HollywoodChicago.com: You’re a f**king rock star, brother.

StarChristian Stolte, BMA Presenter & Actor, “Chicago Fire”

If there is anyone that can be tagged “Mr. Chicago,” as far as working actors are concerned, Christian Stolte is the man. Forging a strong career based in the Windy City, The veteran stage actor is currently in his third TV season portraying firehouse favorite Mouch on “Chicago Fire.” His resume includes many made-in-Chicago TV and film favorites, including “Public Enemies,” “The Chicago Code,” “The Playboy Club,” “Boss” and “ER.”

Christian Stolte
Christian Stolte of ‘Chicago Fire’ at the BMAs
Photo credit: Patrick McDonald for HollywoodChicago.com

HollywoodChicago.com: You’ve portrayed your ‘Chicago Fire’ character for three seasons now. In the interesting paradigm of TV acting, what does it mean to you in the development of character?

Christian Stolte: At a certain point, you reach an odd turn in the road with a television character. The writers are writing for your voice. I’ve always heard that if you are, hopefully, going to play a character for a long time, make the character as much as an expression of your own personality as you can possibly can. I’ve injected more of myself into it, and more and more the writers and producers have gotten to know all of us as individuals.

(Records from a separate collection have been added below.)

(* ===== verification/LosslessProtocol.v ===== *)
(** * The protocol of the lossless channel

    What the two sides of the lossless channel rely on is not the memory
    itself but a protocol: the producer owns the free cells and the consumer
    the published ones, and loads and stores of [head] and [tail] pass cells
    from one to the other.  [spsc] is that protocol as an interface of the
    memory the threads run on: what each side owns, and what each access does
    to it.  Every operation is verified once, against the interface;
    [LosslessConcurrent] implements it for interleaved accesses to one world
    and [LosslessWeak] for a release/acquire memory. *)

From S2P Require Import Prelude.
From S2P Require Import Rust.
From S2P Require Import Ring.
From S2P Require Import Errors.
From S2P Require Import Channel.
From S2P Require Import Join.
From S2P Require Import Concurrency.
From S2P Require Import LosslessProducer.
From S2P Require Import LosslessConsumer.
From S2P Require Import LosslessQueue.
From S2P Require Import LosslessReservation.
From S2P Require Import LosslessInterface.

(** ** The interface *)

(** The handle after a heartbeat has been looked at. *)
Definition producer_saw (p : Producer) (heartbeat : Z) : Producer :=
  mkProducer (p_spsc p) (p_tail p) (p_written p) heartbeat.

Definition consumer_saw (c : Consumer) (heartbeat : Z) : Consumer :=
  mkConsumer (c_spsc c) (c_head c) (c_items_since_last_sync c) (c_consumer_index c) heartbeat.

(** The producer's handle after [n] more cells have been written, and with
    everything published. *)
Definition producer_wrote (p : Producer) (n : Z) : Producer :=
  mkProducer (p_spsc p) (p_tail p + n) (p_written p + n) (p_last_consumer_heartbeat p).

Definition producer_synced (p : Producer) : Producer :=
  mkProducer (p_spsc p) (p_tail p) 0 (p_last_consumer_heartbeat p).

(** The consumer's handle one element further, with [items] to give back. *)
Definition consumer_next (c : Consumer) (items : Z) : Consumer :=
  mkConsumer (c_spsc c) (c_head c + 1) items (c_consumer_index c) (c_last_producer_heartbeat c).

Section Interface.
Context {T : Type} {prof : Profile} (N t0 : Z) (shared : bool) (M : memory T).
Implicit Types (w : mstate M) (p : Producer) (c : Consumer) (s vs : list T).

(** The state of the protocol: the published tail, the values published so
    far, and what each side owns.  The producer that owns [p] has sent [s],
    and has written [vs] after them to a reservation of [room] cells; the
    consumer that owns [c] has consumed [n] elements, and is [ready] if it
    knows that the next one is there. *)
Class spsc : Type := {
  sp_safe : nat → ∀ X, act T X → mstate M → Prop;
  sp_inv : mstate M → Prop;
  sp_tail : mstate M → Z;
  sp_published : mstate M → Z → option T;
  sp_resting : mstate M → Prop;
  producer_move : mstate M → mstate M → Prop;
  consumer_move : mstate M → mstate M → Prop;
  producer_owns : Producer → list T → list T → Z → mstate M → Prop;
  consumer_owns : Consumer → nat → mstate M → Prop;
  consumer_ready : Consumer → mstate M → Prop
}.

Context `{P : spsc}.

(** Published values stay published. *)
Definition later w w' : Prop :=
  sp_tail w ≤ sp_tail w' ∧ ∀ x, x < sp_tail w → sp_published w' x = sp_published w x.

#[export] Instance later_trans : Transitive later.
Proof.
  intros w1 w2 w3 [H1 H2] [K1 K2]. split; [lia|]. intros x Hx.
  rewrite K2 by lia. by apply H2.
Qed.

(** At any time, the published values are those sent. *)
Definition sent_published s w : Prop :=
  t0 ≤ sp_tail w ≤ t0 + Z.of_nat (length s) ∧
  ∀ k, t0 + Z.of_nat k < sp_tail w → sp_published w (t0 + Z.of_nat k) = s !! k.

(** What a producer that is gone leaves behind. *)
Definition producer_down s w : Prop := sent_published s w ∧ sp_resting w.

Definition got_published (got : list (nat * T)) w : Prop :=
  Forall (fun e => t0 + Z.of_nat e.1 < sp_tail w ∧
                   sp_published w (t0 + Z.of_nat e.1) = Some e.2) got.

(** Thread 0 is the producer, thread 1 the consumer; there is no other. *)
Definition guar (i : nat) : mstate M → mstate M → Prop :=
  match i with 0%nat => producer_move | 1%nat => consumer_move | _ => fun _ _ => False end.
Definition rely (i : nat) : mstate M → mstate M → Prop :=
  match i with 0%nat => consumer_move | 1%nat => producer_move | _ => fun _ _ => True end.

#[local] Notation WPP s := (wp M 0 (sp_safe 0) sp_inv (sent_published s) (producer_down s)
  consumer_move producer_move).
#[local] Notation WPC got := (wp M 1 (sp_safe 1) sp_inv (got_published got) (got_published got)
  producer_move consumer_move).

(** The laws.  Each access hands its caller what it then owns. *)
Class spsc_laws : Prop := {
  producer_move_trans : Transitive producer_move;
  consumer_move_trans : Transitive consumer_move;
  producer_move_refl w : producer_move w w;
  consumer_move_refl w : consumer_move w w;
  producer_move_later w w' : producer_move w w' → later w w';
  consumer_move_same w w' : consumer_move w w' →
    sp_tail w' = sp_tail w ∧ (∀ x, sp_published w' x = sp_published w x) ∧
    (sp_resting w → sp_resting w');
  producer_owns_stable p s vs room w w' :
    producer_owns p s vs room w → consumer_move w w' → producer_owns p s vs room w';
  consumer_owns_stable c n w w' :
    consumer_owns c n w → producer_move w w' → consumer_owns c n w';
  consumer_ready_stable c w w' :
    consumer_ready c w → producer_move w w' → consumer_ready c w';

  (** What owning means. *)
  producer_owns_down p s vs room w : producer_owns p s vs room w → producer_down s w;
  producer_owns_bounds p s vs room w : producer_owns p s vs room w →
    p_tail p = t0 + Z.of_nat (length s) ∧ Z.of_nat (length vs) ≤ room ≤ N ∧
    p_tail p + room < usize_lim ∧ 0 ≤ p_written p ≤ p_tail p;
  consumer_owns_bounds c n w : consumer_owns c n w →
    c_head c = t0 + Z.of_nat n ∧ 0 ≤ c_items_since_last_sync c < burst_amount N;
  consumer_ready_bounds c w : sp_inv w → consumer_ready c w → c_head c + 1 < usize_lim;

  (** Changes of the handle alone. *)
  producer_owns_saw p s vs room b w :
    producer_owns p s vs room w → producer_owns (producer_saw p b) s vs room w;
  producer_owns_commit p s vs room w : producer_owns p s vs room w →
    producer_owns (producer_wrote p (Z.of_nat (length vs))) (s ++ vs) [] 0 w;
  producer_owns_cancel p s vs room w : producer_owns p s vs room w → producer_owns p s [] 0 w;
  consumer_owns_saw c n b w : consumer_owns c n w → consumer_owns (consumer_saw c b) n w;
  consumer_owns_next c n w : consumer_owns c n w → consumer_ready c w →
    c_items_since_last_sync c + 1 < burst_amount N →
    consumer_owns (consumer_next c (c_items_since_last_sync c + 1)) (S n) w;

  (** The producer's accesses. *)
  wp_load_head A sj p s (k : Z → prog T A) Φ w :
    producer_owns p s [] 0 w →
    (∀ head w', 0 ≤ head → head + p_written p ≤ p_tail p → p_tail p ≤ head + N →
       (∀ room, 0 ≤ room → p_tail p + room ≤ head + N → p_tail p + room < usize_lim →
                producer_owns p s [] room w') → WPP sj (k head) Φ w') →
    WPP sj (load HEAD Acquire ≫= k) Φ w;
  wp_write_cell A sj p s vs room d v (k : unit → prog T A) Φ w :
    producer_owns p s vs room w → Z.of_nat (length vs) < room →
    (∀ w', producer_owns p s (vs ++ [v]) room w' → WPP sj (k tt) Φ w') →
    let i := slot N (p_tail p + Z.of_nat (length vs)) in
    WPP sj (Do (WriteBegin i d) (fun _ => Do (WriteEnd i v) Ret) ≫= k) Φ w;
  wp_producer_drop A sj p s vs room v (k : unit → prog T A) Φ w :
    producer_owns p s vs room w →
    (∀ w', producer_owns p s vs room w' → WPP sj (k tt) Φ w') →
    WPP sj (drop_value v ≫= k) Φ w;
  wp_publish A sj p s (k : unit → prog T A) Φ w :
    producer_owns p s [] 0 w → (∀ w', sent_published s w' → sent_published sj w') →
    (∀ w', producer_owns (producer_synced p) s [] 0 w' → WPP sj (k tt) Φ w') →
    WPP sj (store TAIL Release (p_tail p) ≫= k) Φ w;
  wp_producer_look A sj p s (k : Z → prog T A) Φ w :
    producer_owns p s [] 0 w →
    (∀ b w', producer_owns p s [] 0 w' → WPP sj (k b) Φ w') →
    WPP sj (load CONSUMER_HEARTBEAT Acquire ≫= k) Φ w;
  wp_producer_bump A sj p s (k : Z → prog T A) Φ w :
    producer_owns p s [] 0 w →
    (∀ b w', producer_owns p s [] 0 w' → WPP sj (k b) Φ w') →
    WPP sj (fetch_add PRODUCER_HEARTBEAT Release 1 ≫= k) Φ w;

  (** The consumer's accesses. *)
  wp_load_tail A got c n (k : Z → prog T A) Φ w :
    consumer_owns c n w →
    (∀ tail w', sp_inv w' → later w w' → consumer_owns c n w' →
       (c_head c < tail → consumer_ready c w') → WPC got (k tail) Φ w') →
    WPC got (load TAIL Acquire ≫= k) Φ w;
  wp_read_cell A got c n (k : T → prog T A) Φ w :
    consumer_owns c n w → consumer_ready c w →
    (∀ v w', sp_inv w' → later w w' → consumer_owns c n w' → consumer_ready c w' →
       got_published [(n, v)] w' → WPC got (k v) Φ w') →
    WPC got (read_cell (slot N (c_head c)) ≫= k) Φ w;
  wp_release A got c n (k : unit → prog T A) Φ w :
    consumer_owns c n w → consumer_ready c w →
    (∀ w', later w w' → consumer_owns (consumer_next c 0) (S n) w' → WPC got (k tt) Φ w') →
    WPC got (store HEAD Release (c_head c + 1) ≫= k) Φ w;
  wp_consumer_look A got c n (k : Z → prog T A) Φ w :
    consumer_owns c n w →
    (∀ b w', later w w' → consumer_owns c n w' → WPC got (k b) Φ w') →
    WPC got (load PRODUCER_HEARTBEAT Acquire ≫= k) Φ w;
  wp_consumer_bump A got c n (k : Z → prog T A) Φ w :
    consumer_owns c n w →
    (∀ b w', later w w' → consumer_owns c n w' → WPC got (k b) Φ w') →
    WPC got (fetch_add CONSUMER_HEARTBEAT Release 1 ≫= k) Φ w;

  (** Joining, where the memory is shared: a producer goes on after the last
      value published, a consumer starts after it. *)
  wp_join_producer b s Φ w :
    shared = true → mapped_at b = true → producer_down s w →
    (∀ p w', p_written p = 0 → producer_owns p (take (Z.to_nat (p_tail p - t0)) s) [] 0 w' →
             Φ (Ok p) w') →
    WPP s (join_or_create_mapped N b) Φ w;
  wp_join_consumer b got Φ w :
    shared = true → mapped_at b = true →
    (∀ c w', later w w' → c_head c ≤ sp_tail w' →
             consumer_owns c (Z.to_nat (c_head c - t0)) w' → Φ (Ok c) w') →
    (∀ e w', later w w' → Φ (Err e) w') →
    WPC got (join ShmemMode N b) Φ w
}.
End Interface.

Arguments sp_safe {T M spsc}.
Arguments sp_inv {T M spsc}.
Arguments sp_tail {T M spsc}.
Arguments sp_published {T M spsc}.
Arguments sp_resting {T M spsc}.
Arguments producer_move {T M spsc}.
Arguments consumer_move {T M spsc}.
Arguments producer_owns {T M spsc}.
Arguments consumer_owns {T M spsc}.
Arguments consumer_ready {T M spsc}.
Arguments later {T M P}.
Arguments sent_published {T} t0 {M P}.
Arguments producer_down {T} t0 {M P}.
Arguments got_published {T} t0 {M P}.
Arguments guar {T M P}.
Arguments rely {T M P}.
Arguments producer_move_trans {T N t0 shared M P spsc_laws}.
Arguments consumer_move_trans {T N t0 shared M P spsc_laws}.
Arguments producer_move_refl {T N t0 shared M P spsc_laws}.
Arguments consumer_move_refl {T N t0 shared M P spsc_laws}.
Arguments producer_move_later {T N t0 shared M P spsc_laws}.
Arguments consumer_move_same {T N t0 shared M P spsc_laws}.
Arguments producer_owns_stable {T N t0 shared M P spsc_laws}.
Arguments consumer_owns_stable {T N t0 shared M P spsc_laws}.
Arguments consumer_ready_stable {T N t0 shared M P spsc_laws}.
Arguments producer_owns_down {T N t0 shared M P spsc_laws}.
Arguments producer_owns_bounds {T N t0 shared M P spsc_laws}.
Arguments consumer_owns_bounds {T N t0 shared M P spsc_laws}.
Arguments consumer_ready_bounds {T N t0 shared M P spsc_laws}.
Arguments producer_owns_saw {T N t0 shared M P spsc_laws}.
Arguments producer_owns_commit {T N t0 shared M P spsc_laws}.
Arguments producer_owns_cancel {T N t0 shared M P spsc_laws}.
Arguments consumer_owns_saw {T N t0 shared M P spsc_laws}.
Arguments consumer_owns_next {T N t0 shared M P spsc_laws}.
Arguments wp_load_head {T N t0 shared M P spsc_laws}.
Arguments wp_write_cell {T N t0 shared M P spsc_laws}.
Arguments wp_producer_drop {T N t0 shared M P spsc_laws}.
Arguments wp_publish {T N t0 shared M P spsc_laws}.
Arguments wp_producer_look {T N t0 shared M P spsc_laws}.
Arguments wp_producer_bump {T N t0 shared M P spsc_laws}.
Arguments wp_load_tail {T N t0 shared M P spsc_laws}.
Arguments wp_read_cell {T N t0 shared M P spsc_laws}.
Arguments wp_release {T N t0 shared M P spsc_laws}.
Arguments wp_consumer_look {T N t0 shared M P spsc_laws}.
Arguments wp_consumer_bump {T N t0 shared M P spsc_laws}.
Arguments wp_join_producer {T N t0 shared M P spsc_laws}.
Arguments wp_join_consumer {T N t0 shared M P spsc_laws}.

They’ve included the slices in each of our ‘prisms of light’ in both ourselves and our characters. I’m ever mindful of the sword that hangs over any TV show, and any season can be our last. But as long as it’s going on, I’m really enjoying this unusual and very privileged position, where people are writing specifically for us and our characters. It’s just been great.

HollywoodChicago.com: In that sense, how do you interrelate with the show runner [Matt Olmstead] and writing staff?

Stolte: As far as the writers, I don’t know all of them, but there is a few of them that I know, and when I open a script with their name on it, I realize I will get something that is idiosyncratic for me, and the character. That’s when I feel they know what I’m trying to do. There is nothing better than that.

HollywoodChicago.com: Now that you are in the historic pantheon of successful TV series, which character would you compare Mouch to, as far as who you liked as a kid watching TV when you were growing up?

Stolte: Our show, in this analogy, is ‘Hill Street Blues,’ and my character is Mick Belker. He wasn’t part of the group necessarily, and we shoot a lot of scenes where Mouch is on the couch, and the real shit is going on in front of me, but I’ll call out some comment or helpful information – yet I’m not part of that action. That’s how Belker operated on Hill Street.